Lemma rm_tails_row (k : nat) :
  (k < 6)%nat ->
  ParticleArray.row k pa' = pick (ParticleArray.row k pa) (filter inside (seq 0 N)).
Proof.
  intros Hk. unfold ParticleArray.row at 1. rewrite rm_tails_rows.
  destruct Hshape as [H6 _].
  rewrite (nth_indep _ [] ((fun r => pick r (filter inside (seq 0 N))) []))
    by (rewrite length_map; lia).
  rewrite (map_nth (fun r => pick r (filter inside (seq 0 N)))). reflexivity.
Qed.

(** The particles that stay are inside every limit. *)
Lemma rm_tails_survivors :
  Forall (fun v => Rabs v <= xlim) (ParticleArray.x pa') /\
  Forall (fun v => Rabs v <= ylim) (ParticleArray.y pa') /\
  Forall (fun v => Rabs v <= px_lim) (ParticleArray.px pa') /\
  Forall (fun v => Rabs v <= py_lim) (ParticleArray.py pa').
Proof.
  unfold ParticleArray.x, ParticleArray.y, ParticleArray.px, ParticleArray.py.
  rewrite !rm_tails_row by lia. unfold pick.
  repeat split; apply Forall_map; apply Forall_forall; intros i Hi;
    apply filter_In in Hi; destruct Hi as [_ Hi]; unfold within_limits in Hi;
    repeat (apply andb_prop in Hi; destruct Hi as [Hi ?]);
    apply Rleb_true; assumption.
Qed.

End RmTails.

(** Two strictly increasing lists with the same members are equal. *)
Lemma Sorted_lt_ext (l1 l2 : list nat) :
  Sorted lt l1 -> Sorted lt l2 -> (forall i, In i l1 <-> In i l2) -> l1 = l2.
Proof.
  intros H1 H2.
  apply Sorted_StronglySorted in H1; [|intros a b c; lia].
  apply Sorted_StronglySorted in H2; [|intros a b c; lia].
  revert l2 H2. induction H1 as [|a l1 Hs1 IH Ha]; intros l2 H2 Hext.
  - destruct l2 as [|b l2]; [reflexivity|].
    exfalso. apply (proj2 (Hext b)). now left.
  - destruct H2 as [|b l2 Hs2 Hb].
    + exfalso. apply (proj1 (Hext a)). now left.
    + rewrite Forall_forall in Ha, Hb.
      assert (E : a = b).
      { destruct (proj1 (Hext a) (or_introl eq_refl)) as [E|Hin]; [now symmetry|].
        destruct (proj2 (Hext b) (or_introl eq_refl)) as [E|Hin']; [exact E|].
        specialize (Ha b Hin'). specialize (Hb a Hin). lia. }
      subst b. f_equal. apply IH; [exact Hs2|].
      intros i. split; intros Hi.
      * destruct (proj1 (Hext i) (or_intror Hi)) as [E|Hin]; [|exact Hin].
        subst i. specialize (Ha a Hi). lia.
      * destruct (proj2 (Hext i) (or_intror Hi)) as [E|Hin]; [|exact Hin].
        subst i. specialize (Hb a Hi). lia.
Qed.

• [Instructions for the task]:
Where the listing above has a line with "Lemma Sorted_lt_ext (l1", start there, and output every line exactly through the line with "apply Sorted_StronglySorted in H2;", which is also included.

• [Expected output]:
Lemma Sorted_lt_ext (l1 l2 : list nat) :
  Sorted lt l1 -> Sorted lt l2 -> (forall i, In i l1 <-> In i l2) -> l1 = l2.
Proof.
  intros H1 H2.
  apply Sorted_StronglySorted in H1; [|intros a b c; lia].
  apply Sorted_StronglySorted in H2; [|intros a b c; lia].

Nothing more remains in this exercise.